Required work: Quote exactly, and only, the lines of the material below from the line with "pose proof (chosen_lines" through the line with "exists (mkPriced (units_lineItems".
[Record extracts — start]
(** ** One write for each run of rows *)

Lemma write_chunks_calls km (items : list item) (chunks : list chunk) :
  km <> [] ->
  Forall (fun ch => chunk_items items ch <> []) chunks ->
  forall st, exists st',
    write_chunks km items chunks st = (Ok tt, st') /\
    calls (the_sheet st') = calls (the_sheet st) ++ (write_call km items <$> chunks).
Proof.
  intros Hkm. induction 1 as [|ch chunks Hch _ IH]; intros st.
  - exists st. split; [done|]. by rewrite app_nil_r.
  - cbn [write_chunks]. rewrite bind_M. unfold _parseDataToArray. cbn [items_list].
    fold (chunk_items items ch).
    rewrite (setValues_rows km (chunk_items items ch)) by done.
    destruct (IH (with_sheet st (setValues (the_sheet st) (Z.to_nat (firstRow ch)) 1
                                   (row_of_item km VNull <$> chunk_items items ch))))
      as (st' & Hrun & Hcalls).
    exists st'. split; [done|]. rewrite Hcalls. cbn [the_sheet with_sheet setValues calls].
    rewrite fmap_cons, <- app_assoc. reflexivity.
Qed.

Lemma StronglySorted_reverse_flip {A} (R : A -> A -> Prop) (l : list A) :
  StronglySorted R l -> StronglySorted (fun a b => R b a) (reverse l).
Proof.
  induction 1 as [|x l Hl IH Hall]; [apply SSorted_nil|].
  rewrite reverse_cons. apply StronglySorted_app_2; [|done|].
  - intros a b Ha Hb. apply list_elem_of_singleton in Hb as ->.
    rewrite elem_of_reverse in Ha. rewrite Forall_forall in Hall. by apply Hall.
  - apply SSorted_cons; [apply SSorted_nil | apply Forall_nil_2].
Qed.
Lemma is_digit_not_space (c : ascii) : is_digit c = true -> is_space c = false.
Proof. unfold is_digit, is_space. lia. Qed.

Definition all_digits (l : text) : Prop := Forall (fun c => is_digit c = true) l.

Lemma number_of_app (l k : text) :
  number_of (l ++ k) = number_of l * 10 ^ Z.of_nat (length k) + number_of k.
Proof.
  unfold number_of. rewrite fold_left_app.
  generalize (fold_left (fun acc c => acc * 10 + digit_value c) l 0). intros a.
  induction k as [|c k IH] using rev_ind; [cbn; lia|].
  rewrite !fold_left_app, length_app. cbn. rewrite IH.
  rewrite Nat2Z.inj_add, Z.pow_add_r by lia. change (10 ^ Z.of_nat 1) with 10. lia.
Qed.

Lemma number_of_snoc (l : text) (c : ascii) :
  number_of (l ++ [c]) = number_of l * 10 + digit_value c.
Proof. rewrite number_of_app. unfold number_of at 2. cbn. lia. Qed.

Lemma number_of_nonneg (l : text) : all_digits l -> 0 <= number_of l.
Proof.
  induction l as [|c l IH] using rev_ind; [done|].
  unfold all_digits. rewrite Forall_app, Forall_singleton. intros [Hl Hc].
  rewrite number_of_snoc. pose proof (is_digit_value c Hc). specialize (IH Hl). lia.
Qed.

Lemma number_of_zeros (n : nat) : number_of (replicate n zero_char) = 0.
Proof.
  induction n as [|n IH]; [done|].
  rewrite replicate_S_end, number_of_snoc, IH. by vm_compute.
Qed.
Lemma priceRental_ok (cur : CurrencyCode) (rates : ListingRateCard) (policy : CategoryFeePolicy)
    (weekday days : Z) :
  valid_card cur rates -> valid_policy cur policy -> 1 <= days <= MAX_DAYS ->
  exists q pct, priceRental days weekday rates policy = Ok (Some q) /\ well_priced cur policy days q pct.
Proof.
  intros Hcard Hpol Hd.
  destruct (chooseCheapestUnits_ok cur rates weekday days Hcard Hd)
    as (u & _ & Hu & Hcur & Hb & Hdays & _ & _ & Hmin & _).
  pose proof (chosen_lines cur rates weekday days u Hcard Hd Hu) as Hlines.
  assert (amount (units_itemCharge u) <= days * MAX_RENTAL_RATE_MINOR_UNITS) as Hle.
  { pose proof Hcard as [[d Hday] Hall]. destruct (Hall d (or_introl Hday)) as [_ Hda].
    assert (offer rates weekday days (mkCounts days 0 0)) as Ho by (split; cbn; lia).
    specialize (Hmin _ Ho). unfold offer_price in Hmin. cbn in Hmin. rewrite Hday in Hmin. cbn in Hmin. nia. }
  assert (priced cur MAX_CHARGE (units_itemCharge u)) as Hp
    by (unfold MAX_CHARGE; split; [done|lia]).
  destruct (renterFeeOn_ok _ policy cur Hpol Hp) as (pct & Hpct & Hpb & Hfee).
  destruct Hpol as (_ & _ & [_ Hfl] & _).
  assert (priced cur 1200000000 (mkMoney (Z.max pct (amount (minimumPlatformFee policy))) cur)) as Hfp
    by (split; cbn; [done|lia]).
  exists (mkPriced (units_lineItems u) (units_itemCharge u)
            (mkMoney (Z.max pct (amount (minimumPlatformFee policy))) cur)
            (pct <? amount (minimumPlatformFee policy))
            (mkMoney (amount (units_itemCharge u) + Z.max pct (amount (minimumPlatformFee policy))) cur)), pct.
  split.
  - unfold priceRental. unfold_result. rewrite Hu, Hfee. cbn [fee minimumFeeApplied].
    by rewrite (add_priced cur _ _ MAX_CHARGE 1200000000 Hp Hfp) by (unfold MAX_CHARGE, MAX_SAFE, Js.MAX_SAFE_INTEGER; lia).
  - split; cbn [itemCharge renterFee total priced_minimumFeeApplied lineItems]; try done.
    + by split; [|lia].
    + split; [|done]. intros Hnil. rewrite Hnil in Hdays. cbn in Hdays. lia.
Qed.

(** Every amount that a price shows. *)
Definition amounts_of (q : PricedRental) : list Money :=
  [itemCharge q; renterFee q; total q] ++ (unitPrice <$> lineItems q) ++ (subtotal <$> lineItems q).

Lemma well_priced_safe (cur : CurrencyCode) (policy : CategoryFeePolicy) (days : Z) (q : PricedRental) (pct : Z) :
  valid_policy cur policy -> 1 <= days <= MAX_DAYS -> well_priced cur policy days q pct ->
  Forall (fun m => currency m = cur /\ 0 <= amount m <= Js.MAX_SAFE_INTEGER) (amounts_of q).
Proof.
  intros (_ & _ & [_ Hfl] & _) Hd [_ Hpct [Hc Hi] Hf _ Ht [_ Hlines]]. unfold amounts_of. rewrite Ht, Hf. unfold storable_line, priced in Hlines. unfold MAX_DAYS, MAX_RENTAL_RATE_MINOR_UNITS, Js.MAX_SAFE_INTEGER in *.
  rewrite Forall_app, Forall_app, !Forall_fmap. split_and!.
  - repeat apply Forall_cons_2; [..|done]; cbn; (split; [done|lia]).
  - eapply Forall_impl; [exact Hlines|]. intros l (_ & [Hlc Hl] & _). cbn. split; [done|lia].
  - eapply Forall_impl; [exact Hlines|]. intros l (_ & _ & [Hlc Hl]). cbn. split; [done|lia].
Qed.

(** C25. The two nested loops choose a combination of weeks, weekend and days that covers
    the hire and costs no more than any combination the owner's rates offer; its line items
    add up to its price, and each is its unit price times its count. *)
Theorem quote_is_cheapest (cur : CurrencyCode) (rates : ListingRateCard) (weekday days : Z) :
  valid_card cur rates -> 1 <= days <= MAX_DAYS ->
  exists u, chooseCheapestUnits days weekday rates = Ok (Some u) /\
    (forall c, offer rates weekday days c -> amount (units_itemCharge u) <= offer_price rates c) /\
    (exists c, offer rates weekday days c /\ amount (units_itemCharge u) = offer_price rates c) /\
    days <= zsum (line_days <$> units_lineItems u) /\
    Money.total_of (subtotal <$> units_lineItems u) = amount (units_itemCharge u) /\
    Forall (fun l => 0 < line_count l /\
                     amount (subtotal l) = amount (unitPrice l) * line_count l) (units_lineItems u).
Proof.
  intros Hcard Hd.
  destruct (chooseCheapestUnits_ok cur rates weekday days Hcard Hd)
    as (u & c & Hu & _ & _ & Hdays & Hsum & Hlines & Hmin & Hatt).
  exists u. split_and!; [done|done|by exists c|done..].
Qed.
[Record extracts — finish]
Response box:
  pose proof (chosen_lines cur rates weekday days u Hcard Hd Hu) as Hlines.
  assert (amount (units_itemCharge u) <= days * MAX_RENTAL_RATE_MINOR_UNITS) as Hle.
  { pose proof Hcard as [[d Hday] Hall]. destruct (Hall d (or_introl Hday)) as [_ Hda].
    assert (offer rates weekday days (mkCounts days 0 0)) as Ho by (split; cbn; lia).
    specialize (Hmin _ Ho). unfold offer_price in Hmin. cbn in Hmin. rewrite Hday in Hmin. cbn in Hmin. nia. }
  assert (priced cur MAX_CHARGE (units_itemCharge u)) as Hp
    by (unfold MAX_CHARGE; split; [done|lia]).
  destruct (renterFeeOn_ok _ policy cur Hpol Hp) as (pct & Hpct & Hpb & Hfee).
  destruct Hpol as (_ & _ & [_ Hfl] & _).
  assert (priced cur 1200000000 (mkMoney (Z.max pct (amount (minimumPlatformFee policy))) cur)) as Hfp
    by (split; cbn; [done|lia]).
  exists (mkPriced (units_lineItems u) (units_itemCharge u)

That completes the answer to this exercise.